At the EU level, after months of intense negotiations, the EU member states finally reached an agreement on the EU gas price ceiling at the end of last year, and decided to set the gas price ceiling at 180 euros per megawatt hour to help European consumers and enterprises cope with the high energy prices. The price limit mechanism will be launched on February 15, 2023. The introduction of this mechanism will also have a certain impact on the "cooling" of energy prices in Germany.
In addition, Germany's strong economic resilience, especially the rapid recovery of the service industry, has also played a role in promoting the positive growth of the German economy, and to some extent prevented the German economy from recession. Stephen Kuss, deputy director of the Kiel Institute for World Economics, said, "The German service industry can continue to recover from the downturn of the COVID-19 epidemic, which not only supports the growth trend of the German economy, but also promotes a significant increase in private consumption.".

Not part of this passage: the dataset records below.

(** [FrozenValue::get_hashed], if it does not fail. *)
Definition const_hashed (e : Expr) : option (Hashed V) :=
  match as_value (node e) with
  | Some k => match get_hashed k with Ok h => Some (mkHashed h k) | _ => None end
  | None => None
  end.
Fixpoint try_dict_of_consts (xs : list (Expr * Expr)) (res : list (Hashed V * V)) :
    option (list (Hashed V * V)) :=
  match xs with
  | [] => Some res
  | (k, v) :: xs =>
    match const_hashed k, as_value (node v) with
    | Some k, Some v =>
      match insert_entry res k v with
      | (Some _, _) => None
      | (None, res) => try_dict_of_consts xs res
      end
    | _, _ => None
    end
  end.
(** [keys_unique] is the set of the [keys]. *)
Fixpoint try_dict_const_keys (xs : list (Expr * Expr)) (keys : list (Hashed V)) : option (list (Hashed V)) :=
  match xs with
  | [] => Some keys
  | (k, _) :: xs =>
    match const_hashed k with
    | Some k => if existsb (same_key k) keys then None else try_dict_const_keys xs (keys ++ [k])
    | None => None
    end
  end.
Definition write_dict (sp : Span) (xs : list (Expr * Expr)) (target : nat) : M () :=
  if length xs =? 0 then write_instr sp (InstrDictNew target) else
  match try_dict_of_consts xs [] with
  | Some d => write_instr sp (InstrDictOfConsts d target)
  | None =>
    match try_dict_const_keys xs [] with
    | Some keys =>
      _ ← w_assert (length keys =? length xs);
      write_exprs_of snd xs (λ values,
        _ ← w_assert (range_len values =? length keys);
        write_instr sp (InstrDictConstKeys keys (range_start values) target))
    | None =>
      write_pairs xs (λ kvs,
        write_instr_explicit (mkSlowArg sp (map (λ kv, span kv.1) xs)) (InstrDictNPop kvs target))
    end
  end.

(** ** Calls, [compiler/call.rs] *)

Definition write_args_full (a : ArgsCompiledValue Expr) (k : BcCallArgs (list byte) → M ()) : M () :=
  write_exprs (ca_pos_named a) (λ pos_named,
    write_expr_opt (ca_args a) (λ args,
      write_expr_opt (ca_kwargs a) (λ kwargs, k (ArgsFull pos_named (ca_names a) args kwargs)))).
Definition write_args (a : ArgsCompiledValue Expr) (k : BcCallArgs (list byte) → M ()) : M () :=
  with_pos_only a (λ pos, write_exprs pos (λ pos, k (ArgsPos pos))) (write_args_full a k).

As for the manufacturing sector, Stephen Kuss said that previous orders had a stabilizing effect on the German industrial economy, otherwise the industrial economy would be more affected by the weakness of new business. The German Ministry of Economy and Climate Protection recently said in a press release that after the weak start of the fourth quarter of last year, the industrial output of Germany began to stabilize in November 2022, and business sentiment improved. It is expected that the gradual easing of material shortage will further promote industrial activities in the coming months.
In 2023, as the largest economy in the euro area, whether Germany will fall into economic recession has attracted much attention. According to the annual economic report released recently by the German Ministry of Economy and Climate Protection, Germany's economic forecast for 2023 is better than that for autumn. According to the report, due to the impact of energy price shocks and interest rates, Germany's economy will slow down this year, but it will still achieve economic growth of 0.2%, compared with the previous forecast that Germany's GDP will decline by 0.4% this year.
In response, experts said that as the European Central Bank continued to raise interest rates and further depress demand, Germany's consumption, investment, import and export tended to be depressed. The German economy may continue to slow down in the first quarter of this year. In combination with the economic downturn in the fourth quarter of last year, the German economy is likely to experience a "technical recession". Whether the German economy, which is on the verge of recession, will fall into a substantial recession in the future depends not only on Germany's economic resilience, but also on the progress of the Ukrainian crisis, energy crisis and international economic cooperation.